__Work task__:
Write out the material in full, matching each line exactly.
◇ ◇ ◇ ◇ ◇
Lemma update_current_ok g :
  pages_ok (pages_ g) -> Forall loc_entry (reader_ g) -> 0 < cached_max_ g < 2 ^ 64 ->
  cached_ g = Z.of_nat (size_of (pages_ g)) -> cached_ g <= cached_max_ g ->
  (tlog_finished_ g = true -> reader_ g = []) -> (cached_ g = 0 -> reader_ g = []) ->
  exists g', update_current_ pick g = Ok g' /\ gen_ok g' /\ left g' = (size_of (pages_ g) + length (reader_ g))%nat /\
    forall pa, pending g' pa = lookup_page pa (pages_ g) ++ of_page pa (reader_ g).
Proof.
  intros Hp Hr Hm Hc Hb Hdry Hdone. unfold update_current_. destruct (Z.ltb_spec 0 (cached_ g)) as [Hpos|Hz].
  - destruct (Nat.eqb_spec (length (pages_ g)) 0) as [E|Hlen].
    { apply nil_length_inv in E. rewrite E in Hc. cbn in Hc. lia. }
    cbn [negb]. set (i := (pick (pages_ g) mod length (pages_ g))%nat).
    assert (i < length (pages_ g))%nat as Hi by (apply Nat.mod_upper_bound; done).
    destruct (lookup_lt_is_Some_2 _ _ Hi) as [[q d] Eq]. rewrite (nth_lookup_Some _ _ _ _ Eq). cbn [snd].
    assert (pages_ g = take i (pages_ g) ++ (q, d) :: drop (S i) (pages_ g)) as Es by (symmetry; by apply take_drop_middle).
    rewrite Es in Hp. destruct (remove_page _ _ _ _ Hp) as (Hp' & Hd & Hld & Hsz & Hl). rewrite <- Es in Hsz, Hl.
    destruct (Nat.eqb_spec (length d) 0) as [E|_]; [by apply nil_length_inv in E|]. cbn [negb].
    eexists. split; [done|]. split_and!.
    + split; cbn [pages_ tlog_finished_ cached_max_ cached_ reader_ current_ current_size_]; try done; lia.
    + unfold left. cbn [pages_ tlog_finished_ cached_max_ cached_ reader_ current_ current_size_]. lia.
    + intros pa. unfold pending. cbn [pages_ tlog_finished_ cached_max_ cached_ reader_ current_ current_size_]. by rewrite app_assoc, Hl.
  - assert (pages_ g = []) as E by (apply size_zero; [done|lia]). rewrite E. cbn [length Nat.eqb].
    eexists. split; [done|]. rewrite E in *. assert (cached_ g = 0) as Ez by (cbn in Hc; lia).
    split_and!; [split; cbn; try done; rewrite Ez; lia|done|done].
Qed.

Lemma update_ok g :
  pages_ok (pages_ g) -> Forall loc_entry (reader_ g) -> 0 < cached_max_ g < 2 ^ 64 ->
  cached_ g = Z.of_nat (size_of (pages_ g)) -> cached_ g < cached_max_ g ->
  (tlog_finished_ g = true -> reader_ g = []) ->
  exists g', update_ pageAddress pick g = Ok g' /\ gen_ok g' /\ left g' = (size_of (pages_ g) + length (reader_ g))%nat /\
    forall pa, pending g' pa = lookup_page pa (pages_ g) ++ of_page pa (reader_ g).
Proof.
  intros Hp Hr Hm Hc Hb Hdry. unfold update_, get_more_data_. destruct (tlog_finished_ g) eqn:Et; cbn [rbind].
  - specialize (Hdry eq_refl). apply update_current_ok; try done. lia.
  - rewrite (proj2 (Z.ltb_lt _ _)) by done.
    destruct (fill_ok (cached_max_ g) (reader_ g) (pages_ g) (cached_ g))
      as (ps & c & r & dry & E & H1 & H2 & H3 & H4 & H5 & H6 & H7 & H8); [done|done|lia|lia|].
    rewrite E. cbn [rbind].
    destruct (update_current_ok (mkGen ps dry (cached_max_ g) c r (current_ g) (current_size_ g)))
      as (g' & E' & Hg & Hl & Hpd); cbn [pages_ tlog_finished_ cached_max_ cached_ reader_ current_ current_size_]; try done; try lia.
    { intros Ez. destruct (reader_ g) as [|e rd] eqn:Er; [cbn in E; injection E; intros; by subst|].
      specialize (H5 ltac:(done)). lia. }
    exists g'. split_and!; [done|done|cbn [pages_ tlog_finished_ cached_max_ cached_ reader_ current_ current_size_] in Hl; lia|]. intros pa. by rewrite Hpd.
Qed.

Lemma create_ok max reader : Forall loc_entry reader -> 0 < max < 2 ^ 64 ->
  exists g, create pageAddress pick max reader = Ok g /\ gen_ok g /\ left g = length reader /\
    forall pa, pending g pa = of_page pa reader.
Proof.
  intros Hr Hm. unfold create. rewrite (proj2 (Z.ltb_lt 0 max)) by lia.
  apply update_ok; cbn; try done; try lia. split; [constructor|constructor].
Qed.

(** Going on drops the current page, which was not empty. *)
Lemma next_ok g : gen_ok g -> finished g = false ->
  exists g', next pageAddress pick g = Ok g' /\ gen_ok g' /\ (left g = length (current g) + left g')%nat /\
    (0 < length (current g))%nat /\ forall pa, pending g pa = of_page pa (current g) ++ pending g' pa.
Proof.
  intros Hg Hf. apply Z.eqb_neq in Hf. pose proof (go_cached _ Hg) as Hc. pose proof (go_bound _ Hg). pose proof (go_max _ Hg).
  assert (current_ g <> []) as Hne by (apply Hg; lia).
  assert (0 < length (current_ g))%nat as Hpos by (destruct (current_ g); [done|cbn; lia]).
  unfold next. rewrite (go_size _ Hg), wrap_id by (unfold fits; lia).
  destruct (update_ok (mkGen (pages_ g) (tlog_finished_ g) (cached_max_ g) (cached_ g - Z.of_nat (length (current_ g)))
    (reader_ g) (current_ g) 0)) as (g' & E & Hg' & Hl & Hp); cbn [pages_ tlog_finished_ cached_max_ cached_ reader_ current_ current_size_]; try apply Hg; try lia.
  exists g'. split_and!; [done|done| |done|].
  - cbn [pages_ tlog_finished_ cached_max_ cached_ reader_ current_ current_size_] in Hl. rewrite Hl. unfold left, current. lia.
  - intros pa. rewrite Hp. done.
Qed.

Lemma finished_pending g : gen_ok g -> finished g = true -> left g = 0%nat.
Proof.
  intros Hg Hf%Z.eqb_eq. pose proof (go_cached _ Hg). unfold left. rewrite (go_done _ Hg Hf). cbn. lia.
Qed.
End Facts.
End PageGeneratorFacts.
◇ ◇ ◇ ◇ ◇
__Written solution__:
Lemma update_current_ok g :
  pages_ok (pages_ g) -> Forall loc_entry (reader_ g) -> 0 < cached_max_ g < 2 ^ 64 ->
  cached_ g = Z.of_nat (size_of (pages_ g)) -> cached_ g <= cached_max_ g ->
  (tlog_finished_ g = true -> reader_ g = []) -> (cached_ g = 0 -> reader_ g = []) ->
  exists g', update_current_ pick g = Ok g' /\ gen_ok g' /\ left g' = (size_of (pages_ g) + length (reader_ g))%nat /\
    forall pa, pending g' pa = lookup_page pa (pages_ g) ++ of_page pa (reader_ g).
Proof.
  intros Hp Hr Hm Hc Hb Hdry Hdone. unfold update_current_. destruct (Z.ltb_spec 0 (cached_ g)) as [Hpos|Hz].
  - destruct (Nat.eqb_spec (length (pages_ g)) 0) as [E|Hlen].
    { apply nil_length_inv in E. rewrite E in Hc. cbn in Hc. lia. }
    cbn [negb]. set (i := (pick (pages_ g) mod length (pages_ g))%nat).
    assert (i < length (pages_ g))%nat as Hi by (apply Nat.mod_upper_bound; done).
    destruct (lookup_lt_is_Some_2 _ _ Hi) as [[q d] Eq]. rewrite (nth_lookup_Some _ _ _ _ Eq). cbn [snd].
    assert (pages_ g = take i (pages_ g) ++ (q, d) :: drop (S i) (pages_ g)) as Es by (symmetry; by apply take_drop_middle).
    rewrite Es in Hp. destruct (remove_page _ _ _ _ Hp) as (Hp' & Hd & Hld & Hsz & Hl). rewrite <- Es in Hsz, Hl.
    destruct (Nat.eqb_spec (length d) 0) as [E|_]; [by apply nil_length_inv in E|]. cbn [negb].
    eexists. split; [done|]. split_and!.
    + split; cbn [pages_ tlog_finished_ cached_max_ cached_ reader_ current_ current_size_]; try done; lia.
    + unfold left. cbn [pages_ tlog_finished_ cached_max_ cached_ reader_ current_ current_size_]. lia.
    + intros pa. unfold pending. cbn [pages_ tlog_finished_ cached_max_ cached_ reader_ current_ current_size_]. by rewrite app_assoc, Hl.
  - assert (pages_ g = []) as E by (apply size_zero; [done|lia]). rewrite E. cbn [length Nat.eqb].
    eexists. split; [done|]. rewrite E in *. assert (cached_ g = 0) as Ez by (cbn in Hc; lia).
    split_and!; [split; cbn; try done; rewrite Ez; lia|done|done].
Qed.

Lemma update_ok g :
  pages_ok (pages_ g) -> Forall loc_entry (reader_ g) -> 0 < cached_max_ g < 2 ^ 64 ->
  cached_ g = Z.of_nat (size_of (pages_ g)) -> cached_ g < cached_max_ g ->
  (tlog_finished_ g = true -> reader_ g = []) ->
  exists g', update_ pageAddress pick g = Ok g' /\ gen_ok g' /\ left g' = (size_of (pages_ g) + length (reader_ g))%nat /\
    forall pa, pending g' pa = lookup_page pa (pages_ g) ++ of_page pa (reader_ g).
Proof.
  intros Hp Hr Hm Hc Hb Hdry. unfold update_, get_more_data_. destruct (tlog_finished_ g) eqn:Et; cbn [rbind].
  - specialize (Hdry eq_refl). apply update_current_ok; try done. lia.
  - rewrite (proj2 (Z.ltb_lt _ _)) by done.
    destruct (fill_ok (cached_max_ g) (reader_ g) (pages_ g) (cached_ g))
      as (ps & c & r & dry & E & H1 & H2 & H3 & H4 & H5 & H6 & H7 & H8); [done|done|lia|lia|].
    rewrite E. cbn [rbind].
    destruct (update_current_ok (mkGen ps dry (cached_max_ g) c r (current_ g) (current_size_ g)))
      as (g' & E' & Hg & Hl & Hpd); cbn [pages_ tlog_finished_ cached_max_ cached_ reader_ current_ current_size_]; try done; try lia.
    { intros Ez. destruct (reader_ g) as [|e rd] eqn:Er; [cbn in E; injection E; intros; by subst|].
      specialize (H5 ltac:(done)). lia. }
    exists g'. split_and!; [done|done|cbn [pages_ tlog_finished_ cached_max_ cached_ reader_ current_ current_size_] in Hl; lia|]. intros pa. by rewrite Hpd.
Qed.

Lemma create_ok max reader : Forall loc_entry reader -> 0 < max < 2 ^ 64 ->
  exists g, create pageAddress pick max reader = Ok g /\ gen_ok g /\ left g = length reader /\
    forall pa, pending g pa = of_page pa reader.
Proof.
  intros Hr Hm. unfold create. rewrite (proj2 (Z.ltb_lt 0 max)) by lia.
  apply update_ok; cbn; try done; try lia. split; [constructor|constructor].
Qed.

(** Going on drops the current page, which was not empty. *)
Lemma next_ok g : gen_ok g -> finished g = false ->
  exists g', next pageAddress pick g = Ok g' /\ gen_ok g' /\ (left g = length (current g) + left g')%nat /\
    (0 < length (current g))%nat /\ forall pa, pending g pa = of_page pa (current g) ++ pending g' pa.
Proof.
  intros Hg Hf. apply Z.eqb_neq in Hf. pose proof (go_cached _ Hg) as Hc. pose proof (go_bound _ Hg). pose proof (go_max _ Hg).
  assert (current_ g <> []) as Hne by (apply Hg; lia).
  assert (0 < length (current_ g))%nat as Hpos by (destruct (current_ g); [done|cbn; lia]).
  unfold next. rewrite (go_size _ Hg), wrap_id by (unfold fits; lia).
  destruct (update_ok (mkGen (pages_ g) (tlog_finished_ g) (cached_max_ g) (cached_ g - Z.of_nat (length (current_ g)))
    (reader_ g) (current_ g) 0)) as (g' & E & Hg' & Hl & Hp); cbn [pages_ tlog_finished_ cached_max_ cached_ reader_ current_ current_size_]; try apply Hg; try lia.
  exists g'. split_and!; [done|done| |done|].
  - cbn [pages_ tlog_finished_ cached_max_ cached_ reader_ current_ current_size_] in Hl. rewrite Hl. unfold left, current. lia.
  - intros pa. rewrite Hp. done.
Qed.

Lemma finished_pending g : gen_ok g -> finished g = true -> left g = 0%nat.
Proof.
  intros Hg Hf%Z.eqb_eq. pose proof (go_cached _ Hg). unfold left. rewrite (go_done _ Hg Hf). cbn. lia.
Qed.
End Facts.
End PageGeneratorFacts.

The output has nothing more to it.